The efficiency of SANA-WM’s workflow means that teams can experiment with different camera paths and scene conditions rapidly, enabling faster iteration in research and creative projects.

Applications and Industry Implications

SANA-WM’s combination of high resolution, long duration, and precise camera control opens up new possibilities across a range of fields. Here are some practical examples:

  • Embodied AI and Robotics Simulation: Developers can use SANA-WM to generate realistic, interactive simulations with metric-scale camera trajectories. For instance, a robotics team could create virtual environments for navigation and control research, reducing the need for expensive physical hardware or proprietary simulators.
  • Virtual Production and Content Creation: Filmmakers and game developers benefit from the ability to generate immersive scenes with controllable camera paths. This accelerates content pipelines and minimizes reliance on manual animation or time-consuming 3D rendering, making creative iteration more accessible and less resource-intensive.
  • Research and Benchmarking: The model and its accompanying one-minute benchmark set a new standard for evaluating long-horizon video synthesis, action-following accuracy, and efficiency. For example, the benchmark includes scenes generated by Nano Banana Pro across a variety of environments, each paired with revisit trajectories that test the model’s ability to maintain consistency and realism over time. Researchers can use these benchmarks to compare new models against SANA-WM’s results.
  • Democratizing Access: By reducing computational barriers and making the code open source, SANA-WM allows smaller teams and academic labs to experiment with world modeling. This supports innovation beyond large industrial labs and encourages broader participation.

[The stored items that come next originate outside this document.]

(** X9: [onPrepared] adopts the block hash of the message only when it
    answers with COMMIT and the node's block hash is still all zero; in every
    other case the block hash stays. *)
Theorem onPrepared_blockHash (w : World) (msg : RawMessage) (recvMsg : FBFTMessage) :
  ParseFBFTMessage msg = ParseOk recvMsg ->
  blockHash (cons (snd (onPrepared w msg)))
  = match fst (onPrepared w msg) with
    | PreparedCommitSent =>
        if bytes_Equal (blockHash (cons w)) emptyHash
        then BlockHash recvMsg else blockHash (cons w)
    | _ => blockHash (cons w)
    end.
Proof.
  intros Hparse.
  destruct (Z_lt_ge_dec (BlockNum recvMsg) (blockNum (cons w))) as [Hlt|Hge].
  { rewrite (onPrepared_stale w msg recvMsg Hparse Hlt); reflexivity. }
  pose proof (gate_frame w (BlockNum recvMsg >? blockNum (cons w))%Z) as F.
  cbv zeta in F. destruct F as (_ & Fh & _).
  destruct (onPrepared_paths w msg recvMsg Hparse ltac:(lia))
    as [(Hc & _ & _ & N1 & N2 & N3)
       |(aggSig & blockObj & verify & _ & _ & _ & _ & _ & _ & _ & _ & _ & Hend)].
  { rewrite Hc, Fh. destruct (fst (onPrepared w msg)); congruence. }
  cbv zeta in Hend.
  destruct Hend as [(He & Hc & _)|(He & _ & _ & Hw0 & Hc & _)]; rewrite Hc.
  - change (blockHash (recordPrepared recvMsg blockObj
                         (cons (if (BlockNum recvMsg >? blockNum (cons w))%Z
                                then spinUpStateSync w else w))))
      with (blockHash (cons (if (BlockNum recvMsg >? blockNum (cons w))%Z
                             then spinUpStateSync w else w))).
    rewrite Fh. destruct He as [He|He]; rewrite He; reflexivity.
  - rewrite He, Hw0.
    change (blockHash (set_prepareBitmap (Some (length (heap w)))
                         (set_aggregatedPrepareSig (Some aggSig)
                            (recordPrepared recvMsg blockObj (cons w)))))
      with (blockHash (cons w)).
    destruct (bytes_Equal (blockHash (cons w)) emptyHash); reflexivity.
Qed.

(** X10: [onPrepared] adds at most one mask object and writes to none that
    exists: every mask on the heap before is there unchanged afterwards, and
    if the prepare and commit bitmap fields pointed into the heap before,
    they do afterwards. *)
Theorem onPrepared_heap (w : World) (msg : RawMessage) :
  let w' := snd (onPrepared w msg) in
  (forall p m, heap w !! p = Some m -> heap w' !! p = Some m)
  /\ length (heap w') <= S (length (heap w))
  /\ (maskRefsValid w = true -> maskRefsValid w' = true).
Proof.
  intros w'; subst w'.
  assert (Hsame : forall x : World, cons x = cons w -> heap x = heap w ->
            (forall p m, heap w !! p = Some m -> heap x !! p = Some m)
            /\ length (heap x) <= S (length (heap w))
            /\ (maskRefsValid w = true -> maskRefsValid x = true)).
  { intros x Hc Hh. unfold maskRefsValid. rewrite Hc, Hh. auto. }
  destruct (ParseFBFTMessage msg) as [recvMsg|partial err] eqn:Hparse.
  2: { rewrite (onPrepared_unparseable w msg partial err Hparse); apply Hsame; reflexivity. }
  destruct (Z_lt_ge_dec (BlockNum recvMsg) (blockNum (cons w))) as [Hlt|Hge].
  { rewrite (onPrepared_stale w msg recvMsg Hparse Hlt); apply Hsame; reflexivity. }
  pose proof (gate_frame w (BlockNum recvMsg >? blockNum (cons w))%Z) as F.
  cbv zeta in F.
  destruct F as (_ & _ & _ & _ & _ & Fpb & _ & Fcb & _ & _ & Fheap & _).
  assert (Hgrow : forall x : World,
            heap x = heap w ++ [mkMask (drop BLSSignatureSizeInBytes (Payload recvMsg))] ->
            (forall p m, heap w !! p = Some m -> heap x !! p = Some m)
            /\ length (heap x) <= S (length (heap w))).
  { intros x Hh; rewrite Hh; split.
    - intros p m Hp. rewrite lookup_app_l; [exact Hp|]. eapply lookup_lt_Some; exact Hp.
    - rewrite length_app; cbn; lia. }
  assert (Hvalid : forall (h : list Mask) (r : option MaskRef) (m : Mask),
            maskRefValid h r = true -> maskRefValid (h ++ [m]) r = true).
  { intros h [p|] m; cbn; [|reflexivity]. rewrite length_app; cbn.
    intros H; apply Nat.ltb_lt in H; apply Nat.ltb_lt; lia. }
  destruct (onPrepared_paths w msg recvMsg Hparse ltac:(lia))
    as [(Hc & _ & Hh & _)|(aggSig & blockObj & verify & _ & _ & _ & _ & _ & _ & _ & _
                           & Hh & Hend)].
  - rewrite Fheap in Hh. unfold maskRefsValid. rewrite Hc, Fpb, Fcb.
    destruct Hh as [Hh|Hh].
    + rewrite Hh. repeat split; auto.
    + destruct (Hgrow _ Hh) as [G1 G2]. split; [exact G1|]. split; [exact G2|].
      rewrite Hh. intros Hv; apply andb_true_iff in Hv; destruct Hv as [V1 V2].
      apply andb_true_iff; split; apply Hvalid; assumption.
  - rewrite Fheap in Hh. destruct (Hgrow _ Hh) as [G1 G2].
    split; [exact G1|]. split; [exact G2|].
    unfold maskRefsValid. rewrite Hh. cbv zeta in Hend.
    intros Hv; apply andb_true_iff in Hv; destruct Hv as [V1 V2].
    destruct Hend as [(_ & Hc & _)|(_ & _ & _ & Hw0 & Hc & _)]; rewrite Hc.
    + change (prepareBitmap (recordPrepared recvMsg blockObj
                (cons (if (BlockNum recvMsg >? blockNum (cons w))%Z
                       then spinUpStateSync w else w))))
        with (prepareBitmap (cons (if (BlockNum recvMsg >? blockNum (cons w))%Z
                                   then spinUpStateSync w else w))).
      change (commitBitmap (recordPrepared recvMsg blockObj
                (cons (if (BlockNum recvMsg >? blockNum (cons w))%Z
                       then spinUpStateSync w else w))))
        with (commitBitmap (cons (if (BlockNum recvMsg >? blockNum (cons w))%Z
                                  then spinUpStateSync w else w))).
      rewrite Fpb, Fcb. apply andb_true_iff; split; apply Hvalid; assumption.
    + rewrite Hw0.
      repeat match goal with
             | |- context [if ?b then set_blockHash _ _ else _] => destruct b
             end.
      all: apply andb_true_iff; split; [|apply Hvalid; exact V2].
      all: cbn; rewrite length_app; cbn; apply Nat.ltb_lt; lia.
Qed.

These developments reflect a broader pattern in the AI sector, where scalable and efficient models are increasingly valued. For example, advances in storage density, such as the recent Kioxia and Dell 9.8PB 2RU flash server, are addressing data processing bottlenecks that affect the training and deployment of models like SANA-WM. For more on data integrity and model security, see SQL Fraud Detection Patterns in 2026: Why They Still Matter.

Suppose a university lab wants to test navigation algorithms for a drone in a virtual city. By generating a variety of video scenes with different camera paths, the team can simulate complex environments and evaluate their algorithms’ robustness, all without physical flight tests.

Conclusion and Future Directions

NVIDIA’s SANA-WM is a significant advance in open-source video world modeling. It shows that high-resolution, minute-scale video synthesis with precise camera control can be done with accessible compute and data budgets. The hybrid attention architecture, dual-branch conditioning, and two-stage refinement pipeline provide a blueprint for future long-horizon video models.

Looking forward, several promising directions could extend SANA-WM’s capabilities:

  • Multi-View and Multi-Modal Generation: Adding support for multiple input views or integrating audio and text could improve scene understanding and the realism of generated videos.
  • Physics and Dynamics Modeling: Incorporating physical simulation will enable the generation of plausible object interactions and more realistic environmental dynamics within the generated scenes.
  • Real-Time Control: Optimizing inference for interactive, real-time applications, such as virtual reality or robotics control, will make SANA-WM applicable in scenarios that demand immediate feedback and adaptability.
  • Broader Action Spaces: Expanding control beyond camera trajectories to include object manipulation or agent behavior will open up new research and application domains.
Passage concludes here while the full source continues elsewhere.